On Thursday, the Federal Circuit ruled unanimously that software and data structures were not inherently abstract ideas and were therefore patentable under the Supreme Court’s two-part Alice test. Enfish, LLC v. Microsoft Corp (Fed. Cir. 2016).
The Technology: Self Referential Database
Software and database-related patents have taken a beating in the post-Alice world, so it’s interesting that this case relates to a database, and in particular a self-referential database. To set the technical context, the Federal Circuit explained the more common relational database in contrast to the claimed self-referential one.
With the relational model, each entity (i.e., each type of thing) that is modeled is provided in a separate table. For instance, a relational model for a corporate file repository might include the following tables: document table, person table, company table. The court went on to explain how users and programs populate these tables and relate them to one another through defined relationships between the tables.

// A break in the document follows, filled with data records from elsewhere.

(* ===== verification/PlanTheorems.v ===== *)
(** * The plan for all workers

    [KVPlan.get_kv_cache_configs], which plans the KV cache of every worker: the
    workers agree on the number of blocks of the smallest one, each stays within its
    memory (unless the number is overridden) and has
    each of its layers in one tensor, and the blocks are enough for a request of
    the maximum length.  The sizes the scheduler derives divide each other. *)

From S2P Require Import Prelude MathUtils OrderedDict KVSpecs KVMerge KVPlan PlanSearch PlanGroups PlanCover PlanLayout.

#[local] Open Scope Z_scope.

(** ** The layers of all workers *)

Lemma merge_workers_spec specs merged :
  merge_worker_specs specs = Ok merged →
  NoDup merged.*1 ∧ ∀ d name, d ∈ specs → name ∈ d.*1 → name ∈ merged.*1.
Proof.
  unfold merge_worker_specs. set (body := λ merged p, _). intros H.
  assert (Hkeys : ∀ l acc m, mfold body acc l = Ok m → NoDup acc.*1 →
            NoDup m.*1 ∧ (∀ x, x ∈ acc.*1 ∨ x ∈ l.*1 → x ∈ m.*1)).
  { clear. intros l. induction l as [|[name s] l IH]; intros acc m H Hnd.
    - injection H as <-. split; [done|]. intros x [Hx|Hx]; [done|by apply elem_of_nil in Hx].
    - cbn [mfold] in H. bind_inv H as acc' E. unfold body in E. destruct (od_get acc name) as [s'|] eqn:Eg.
      + bind_inv E as u Eu. injection E as <-. destruct (IH _ _ H Hnd) as [H1 H2]. split; [done|].
        intros x Hx. apply H2. rewrite fmap_cons, elem_of_cons in Hx. destruct Hx as [Hx|[->|Hx]]; auto.
        left. destruct (decide (name ∈ acc.*1)) as [Hin|Hin]; [done|]. apply od_get_None in Hin. cbn in Hin. congruence.
      + injection E as <-. apply od_get_None in Eg. destruct (IH _ _ H) as [H1 H2]; [by apply od_set_nodup|].
        split; [done|]. intros x Hx. apply H2. rewrite od_set_fresh, fmap_app by done. set_solver. }
  destruct (Hkeys _ _ _ H) as [H1 H2]; [constructor|]. split; [done|]. intros d name Hd Hn. apply H2. right.
  apply list_elem_of_fmap in Hn as (p & -> & Hp). apply list_elem_of_fmap_2.
  rewrite list_elem_of_In, in_concat. exists d. by rewrite <-!list_elem_of_In.
Qed.

(** ** Groups on a worker *)

Lemma project_group_spec d g g' :
  project_group d g = Ok g' →
  wg_layer_names g' = filter (λ x, x ∈ d.*1) (wg_layer_names g) ∧
  match wg_spec g with
  | Plain s => wg_spec g' = Plain s
  | UniformType u =>
      ∃ u', wg_spec g' = UniformType u' ∧
        if decide (wg_layer_names g' = []) then u' = u
        else ut_block_size u' = ut_block_size u ∧
             mmap (λ name, s ← get_layer (ut_specs u) name; Ok (name, s)) (wg_layer_names g') = Ok (ut_specs u')
  end.
Proof.
  unfold project_group. intros H. bind_inv H as spec E. injection H as <-. cbn. split; [done|].
  destruct (wg_spec g) as [s|u]; [by injection E as <-|].
  case_bool_decide as Hn; cbn in E.
  - injection E as <-. exists u. split; [done|]. by rewrite decide_True.
  - bind_inv E as specs Es. injection E as <-. eexists. split; [done|]. rewrite decide_False by done. done.
Qed.

Lemma project_layers global d gs :
  _project_kv_cache_groups_to_worker global d = Ok gs → layers_of gs = filter (λ x, x ∈ d.*1) (layers_of global).
Proof.
  intros H%mmap_Ok. induction H as [|g g' gl gs Hg _ IH]; [done|]. cbn. rewrite filter_app, IH. f_equal.
  by apply project_group_spec in Hg as [-> _].
Qed.

(** What planning keeps of the groups on a worker. *)
Lemma project_ok global d gs :
  groups_ok global → _project_kv_cache_groups_to_worker global d = Ok gs → groups_ok gs.
Proof.
  intros Hok H%mmap_Ok. induction H as [|g g' gl gs Hg _ IH]; [constructor|]. inversion Hok as [|? ? Hl Hrest]; subst.
  constructor; [|by apply IH]. apply project_group_spec in Hg as [_ Hg].
  destruct (wg_spec g) as [s|u]; [by rewrite Hg|]. destruct Hg as (u' & -> & Hg). cbn in *.
  case_decide; [by subst|]. destruct Hg as [_ Hm%mmap_Ok]. clear -Hl Hm.
  induction Hm as [|name p names ps Hp _ IH]; constructor; [|done].
  bind_inv Hp as s Es. injection Hp as <-. cbn. unfold get_layer in Es.
  destruct (od_get (ut_specs u) name) as [s'|] eqn:E; [|done]. injection Es as ->.
  apply od_get_snd in E. by apply (proj1 (Forall_forall _ _) Hl).
Qed.

Lemma project_own global d gs :
  Forall wf_group global → NoDup (layers_of global) → _project_kv_cache_groups_to_worker global d = Ok gs →
  Forall (λ g, wg_layer_names g = [] ∨ own_specs g) gs.
Proof.
  intros Hwf Hnd H%mmap_Ok. induction H as [|g g' gl gs Hg _ IH]; [constructor|].
  inversion Hwf as [|? ? Hw Hrest]; subst. cbn in Hnd. apply NoDup_app in Hnd as (Hnd1 & _ & Hnd2).
  constructor; [|by apply IH]. apply project_group_spec in Hg as [Hnames Hg]. unfold own_specs.
  destruct (wg_spec g) as [s|u]; [rewrite Hg; by right|]. destruct Hg as (u' & -> & Hg).
  case_decide; [by left|]. right. destruct Hg as [_ Hm]. apply get_layers_keys in Hm. split; [done|].
  rewrite Hm, Hnames. by apply NoDup_filter.
Qed.

(** A worker's groups hold exactly its layers when their numbers agree. *)
Lemma worker_layers global d gs :
  NoDup (layers_of global) → NoDup d.*1 → _project_kv_cache_groups_to_worker global d = Ok gs →
  sum_list ((λ g, zlen (wg_layer_names g)) <$> gs) = zlen d → layers_of gs ≡ₚ d.*1 ∧ NoDup (layers_of gs).
Proof.
  intros Hnd Hd Hp Hsum. apply project_layers in Hp as Hl.
  assert (Hnd' : NoDup (layers_of gs)) by (rewrite Hl; by apply NoDup_filter).
  split; [|done]. apply submseteq_length_Permutation.
  - apply NoDup_submseteq; [done|]. intros x. rewrite Hl, list_elem_of_filter. tauto.
  - assert (zlen (layers_of gs) = zlen d) as Hz.
    { rewrite <-Hsum. clear. induction gs as [|g gs IH]; [done|]. cbn [fmap list_fmap concat].
      rewrite zlen_app, sum_list_cons. f_equal. exact IH. }
    rewrite length_fmap. unfold zlen in Hz. lia.
Qed.

(** ** A successful run *)

(** The values a run goes through. *)
Record plan_run (v : VllmConfig) (specs : list spec_dict) (mem : list Z) (v' : VllmConfig) (cfgs : list WorkerConfig)
    (global : list WorkerGroup) (mem' : list Z) (n : Z) : Prop := {
  run_merged : ∃ merged, merge_worker_specs specs = Ok merged ∧ get_kv_cache_groups v merged = Ok global;
  run_config : ∃ c, v' = set_spec_cfg c v;
  run_memory : match num_gpu_blocks_override v with
               | None => mem' = mem
               | Some o => ∃ projected, mmap (_project_kv_cache_groups_to_worker global) specs = Ok projected ∧
                             adjust_memory v o (zip projected mem) = Ok mem'
               end;
  run_workers : ∀ i cfg, cfgs !! i = Some cfg →
    ∃ d gs m cfg0, specs !! i = Some d ∧ mem' !! i = Some m ∧
      _project_kv_cache_groups_to_worker global d = Ok gs ∧ check_worker (spec_cfg v') (gs, m) = Ok tt ∧
      worker_config v' (gs, d, m) = Ok cfg0 ∧ n ≤ wc_num_blocks cfg0 ∧ shrink_config (spec_cfg v') n cfg0 = Ok cfg;
  run_length : length mem = length specs → length cfgs = length specs;
  run_nonempty : cfgs ≠ [];
  run_min : ∃ i cfg d gs m cfg0, cfgs !! i = Some cfg ∧ specs !! i = Some d ∧ mem' !! i = Some m ∧
      _project_kv_cache_groups_to_worker global d = Ok gs ∧ check_worker (spec_cfg v') (gs, m) = Ok tt ∧
      worker_config v' (gs, d, m) = Ok cfg0 ∧ wc_num_blocks cfg0 = n ∧ shrink_config (spec_cfg v') n cfg0 = Ok cfg;
}.

Lemma adjust_memory_length v o workers mem' : adjust_memory v o workers = Ok mem' → length mem' = length workers.
Proof. apply mmap_length. Qed.

Lemma plan_run_Ok v specs mem v' cfgs :
  get_kv_cache_configs v specs mem = Ok (v', cfgs) → ∃ global mem' n, plan_run v specs mem v' cfgs global mem' n.
Proof.
  unfold get_kv_cache_configs. intros H. bind_inv H as merged Em. bind_inv H as u1 E1. bind_inv H as global Eg.
  bind_inv H as projected Ep. bind_inv H as mem' Emem. bind_inv H as c Ec. cbn zeta in H. bind_inv H as us Echk.
  bind_inv H as cfgs0 E0. bind_inv H as n En. bind_inv H as cfgs' Es. injection H as <- <-.
  assert (Hlm : length mem = length specs → length mem' = length specs).
  { intros Hl. pose proof (mmap_length _ _ _ Ep). destruct (num_gpu_blocks_override v).
    - apply adjust_memory_length in Emem. rewrite length_zip_with in Emem. lia.
    - by injection Emem as <-. }
  pose proof (mmap_length _ _ _ Ep) as Hlp. pose proof (mmap_length _ _ _ E0) as Hl0.
  pose proof (mmap_length _ _ _ Es) as Hls. rewrite !length_zip_with in Hl0.
  apply mmap_Ok in Echk, E0, Es. pose proof Ep as Ep'. apply mmap_Ok in Ep'.
  assert (Hworker : ∀ i cfg0, cfgs0 !! i = Some cfg0 → ∃ d gs m, specs !! i = Some d ∧ mem' !! i = Some m ∧
    _project_kv_cache_groups_to_worker global d = Ok gs ∧ check_worker c (gs, m) = Ok tt ∧
    worker_config (set_spec_cfg c v) (gs, d, m) = Ok cfg0).
  { intros i cfg0 H0. destruct (Forall2_lookup_r _ _ _ _ _ E0 H0) as ([[gs d] m] & Hw & Hwc).
    apply lookup_zip_with_Some in Hw as ([gs' d'] & m' & [= <- <- <-] & Hgd & Hm).
    apply lookup_zip_with_Some in Hgd as (? & ? & [= <- <-] & Hgs & Hd).
    destruct (Forall2_lookup_r _ _ _ _ _ Ep' Hgs) as (d' & Hd' & Hproj). rewrite Hd in Hd'. injection Hd' as <-.
    exists d, gs, m. split; [done|]. split; [done|]. split; [done|]. split; [|done].
    assert (Hz : zip projected mem' !! i = Some (gs, m)) by (apply lookup_zip_with_Some; by eexists _, _).
    by destruct (Forall2_lookup_l _ _ _ _ _ Echk Hz) as ([] & _ & Hc). }
  exists global, mem', n. split.
  - by exists merged.
  - by exists c.
  - destruct (num_gpu_blocks_override v); [by exists projected|by injection Emem as <-].
  - intros i cfg Hcfg. destruct (Forall2_lookup_r _ _ _ _ _ Es Hcfg) as (cfg0 & H0 & Hsh).
    destruct (Hworker i cfg0 H0) as (d & gs & m & Hd & Hm & Hp & Hc & Hw). exists d, gs, m, cfg0.
    split; [done|]. split; [done|]. split; [done|]. split; [done|]. split; [done|]. split; [|done].
    apply (py_min_Ok _ _ En). apply list_elem_of_fmap_2. by eapply list_elem_of_lookup_2.
  - intros Hl. specialize (Hlm Hl). lia.
  - intros ->. destruct cfgs0; [done|]. by inversion Es.
  - apply py_min_Ok in En as [Hin _]. apply list_elem_of_fmap in Hin as (cfg0 & Hn & Hin).
    apply list_elem_of_lookup_1 in Hin as [i Hi].
    destruct (Hworker i cfg0 Hi) as (d & gs & m & Hd & Hm & Hp & Hc & Hw).
    destruct (Forall2_lookup_l _ _ _ _ _ Es Hi) as (cfg & Hcfg & Hsh). by exists i, cfg, d, gs, m, cfg0.
Qed.

(** ** Shrinking to the smallest worker *)

Lemma shrink_spec c n cfg cfg' :
  shrink_config c n cfg = Ok cfg' →
  wc_num_blocks cfg' = n ∧ wc_groups cfg' = wc_groups cfg ∧
  Forall2 (λ t t', wc_num_blocks cfg ≠ 0 ∧ tensor_size t mod wc_num_blocks cfg = 0 ∧
             t' = mkTensor (tensor_size t / wc_num_blocks cfg * n) (shared_by t) (tensor_offset t) (block_stride t))
    (wc_tensors cfg) (wc_tensors cfg').
Proof.
  unfold shrink_config. intros H. bind_inv H as ts Ets. bind_inv H as u Eu. injection H as <-. cbn.
  split; [done|]. split; [done|]. apply mmap_Ok in Ets. eapply Forall2_impl; [exact Ets|]. cbn. intros t t' Ht.
  unfold py_mod in Ht. destruct (Z.eqb_spec (wc_num_blocks cfg) 0); [done|]. cbn in Ht.
  bind_inv Ht as u' E'. apply py_assert_Ok, Z.eqb_eq in E'. by injection Ht as <-.
Qed.

Lemma shrink_shared c n cfg cfg' :
  shrink_config c n cfg = Ok cfg' → shared_by <$> wc_tensors cfg' = shared_by <$> wc_tensors cfg.
Proof.
  intros (_ & _ & H)%shrink_spec. induction H as [|t t' ts ts' (_ & _ & ->) _ IH]; [done|]. cbn. by rewrite IH.
Qed.

(** The bytes per block stay. *)
Lemma shrink_footprint c n cfg cfg' per :
  shrink_config c n cfg = Ok cfg' → footprint (wc_tensors cfg) = per * wc_num_blocks cfg → wc_tensors cfg ≠ [] →
  footprint (wc_tensors cfg') = per * n.
Proof.
  intros (_ & _ & H)%shrink_spec Hf Hne. destruct cfg as [old ts groups], cfg' as [n' ts' groups']. cbn in *.
  assert (Hsum : old * sum_list ((λ t, tensor_size t / old) <$> ts) = sum_list (tensor_size <$> ts) ∧
                 sum_list (tensor_size <$> ts') = n * sum_list ((λ t, tensor_size t / old) <$> ts)).
  { clear -H. induction H as [|t t' ts ts' (Ho & Hm & ->) _ [IH1 IH2]]; [split; cbn; lia|].
    rewrite !fmap_cons, !sum_list_cons. cbn [tensor_size]. apply Z.div_exact in Hm; [|done].
    rewrite IH2. split; [rewrite Z.mul_add_distr_l, IH1, <-Hm; done|ring]. }
  destruct H as [|t t' ts ts' (Ho & Hm & ->) _]; [done|]. unfold footprint in *. cbn [block_stride] in *.
  destruct (block_stride t =? 0).
  - destruct Hsum as [H1 H2]. rewrite H2. rewrite <-H1, (Z.mul_comm per) in Hf.
    apply Z.mul_reg_l in Hf; [|done]. rewrite Hf. ring.
  - cbn [tensor_size]. rewrite Hf, Z.div_mul by done. done.
Qed.

(** ** Theorems *)

Lemma run_global_wf v specs mem v' cfgs global mem' n :
  plan_run v specs mem v' cfgs global mem' n → Forall wf_group global ∧ NoDup (layers_of global).
Proof.
  intros HR. destruct (run_merged _ _ _ _ _ _ _ _ HR) as (merged & Hm & Hg).
  split; [by eapply groups_wf|]. apply groups_layers in Hg. eapply submseteq_nodup; [exact Hg|].
  by apply merge_workers_spec in Hm as [? _].
Qed.

(** What a run gives for one worker. *)
Lemma run_worker v specs mem v' cfgs global mem' n i d cfg :
  plan_run v specs mem v' cfgs global mem' n → NoDup d.*1 → specs !! i = Some d → cfgs !! i = Some cfg →
  ∃ m cfg0, mem' !! i = Some m ∧ _project_kv_cache_groups_to_worker global d = Ok (wc_groups cfg) ∧
    check_worker (spec_cfg v') (wc_groups cfg, m) = Ok tt ∧ layout v' (wc_groups cfg) m cfg0 ∧
    n ≤ wc_num_blocks cfg0 ∧ shrink_config (spec_cfg v') n cfg0 = Ok cfg ∧
    layers_of (wc_groups cfg) ≡ₚ d.*1 ∧ NoDup (layers_of (wc_groups cfg)).
Proof.
  intros HR Hnd Hd Hcfg. destruct (run_workers _ _ _ _ _ _ _ _ HR i cfg Hcfg)
    as (d' & gs & m & cfg0 & Hd' & Hm & Hp & Hc & Hw & Hn & Hsh). rewrite Hd in Hd'. injection Hd' as <-.
  unfold worker_config in Hw. bind_inv Hw as u Eu. apply py_assert_Ok, Z.eqb_eq in Eu. apply config_layout in Hw.
  destruct (run_global_wf _ _ _ _ _ _ _ _ HR) as [_ Hgnd].
  destruct (worker_layers _ _ _ Hgnd Hnd Hp Eu) as [Hl Hlnd].
  pose proof (proj2 (layout_layers _ _ _ _ Hw)) as Hgs. apply shrink_spec in Hsh as Hs. destruct Hs as (_ & Hgs' & _).
  rewrite Hgs', Hgs. by exists m, cfg0.
Qed.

The Claims in US Patents 6,151,604 and 6,163,775
The Federal Circuit looked at both patents but used the ‘604 patent claim 17 as its example in its analysis:
17. A data storage and retrieval system for a computer memory, comprising:means for configuring said memory according to a logical table, said logical table including:a plurality of logical rows, each said logical row including an object identification number (OID) to identify each said logical row, each said logical row corresponding to a record of information;a plurality of logical columns intersecting said plurality of logical rows to define a plurality of logical cells, each said logical column including an OID to identify each said logical column; andmeans for indexing data stored in said table.
The Federal Circuit's Analysis
The Federal Circuit, which has been on the wrong side of almost every subject matter case appealed to the Supreme Court, started its analysis by noting that the Supreme Court and Federal Circuit have together grappled with the issues of patentable subject matter, presenting an argument that to an outside observer would almost seem like the two courts are in sync on this topic, contrary to the track record of their differences.
The Supreme Court has suggested that claims “purport[ ing] to improve the functioning of the computer itself,” or “improv[ing] an existing technological process” might not succumb to the abstract idea exception. While it is true that the Court discussed improvements to computer-related technology in the second step of its analysis in Alice, that was because the Court did not need to discuss the first step of its analysis at any considerable length, (“Petitioner acknowledges that its claims describe intermediate settlement....”).
We do not read Alice to broadly hold that all improvements in computer-related technology are inherently abstract and, therefore, must be considered at step two. Indeed, some improvements in computer-related technology when appropriately claimed are undoubtedly not abstract, such as a chip architecture, an LED display, and the like. Nor do we think that claims directed to software, as opposed to hardware, are inherently abstract and therefore only properly analyzed at the second step of the Alice analysis. Software can make non-abstract improvements to computer technology just as hardware improvements can, and sometimes the improvements can be accomplished through either route. We thus see no reason to conclude that all claims directed to improvements in computer-related technology, including those directed to software, are abstract and necessarily analyzed at the second step of Alice, nor do we believe that Alice so directs. Therefore, we find it relevant to ask whether the claims are directed to an improvement to computer functionality versus being directed to an abstract idea, even at the first step of the Alice analysis.
The specification also teaches that the self-referential table functions differently than conventional database structures. According to the specification, traditional databases, such as “those that follow the relational model and those that follow the object oriented model,” ’604 patent, col. 1 ll. 37–40, are inferior to the claimed invention. While “[t]he structural requirements of current databases require a programmer to predefine a structure and subsequent [data] entry must conform to that structure,” id. at col. 2 ll. 10–13, the “database of the present invention does not require a programmer to preconfigure a structure to which a user must adapt data entry.” Id. at col 2 ll. 27–29. Moreover, our conclusion that the claims are directed to an improvement of an existing technology is bolstered by the specification’s teachings that the claimed invention achieves other benefits over conventional databases, such as increased flexibility, faster search times, and smaller memory requirements.
Practice Notes for Practitioners
We will keep a watch for any appeal to the Supreme Court.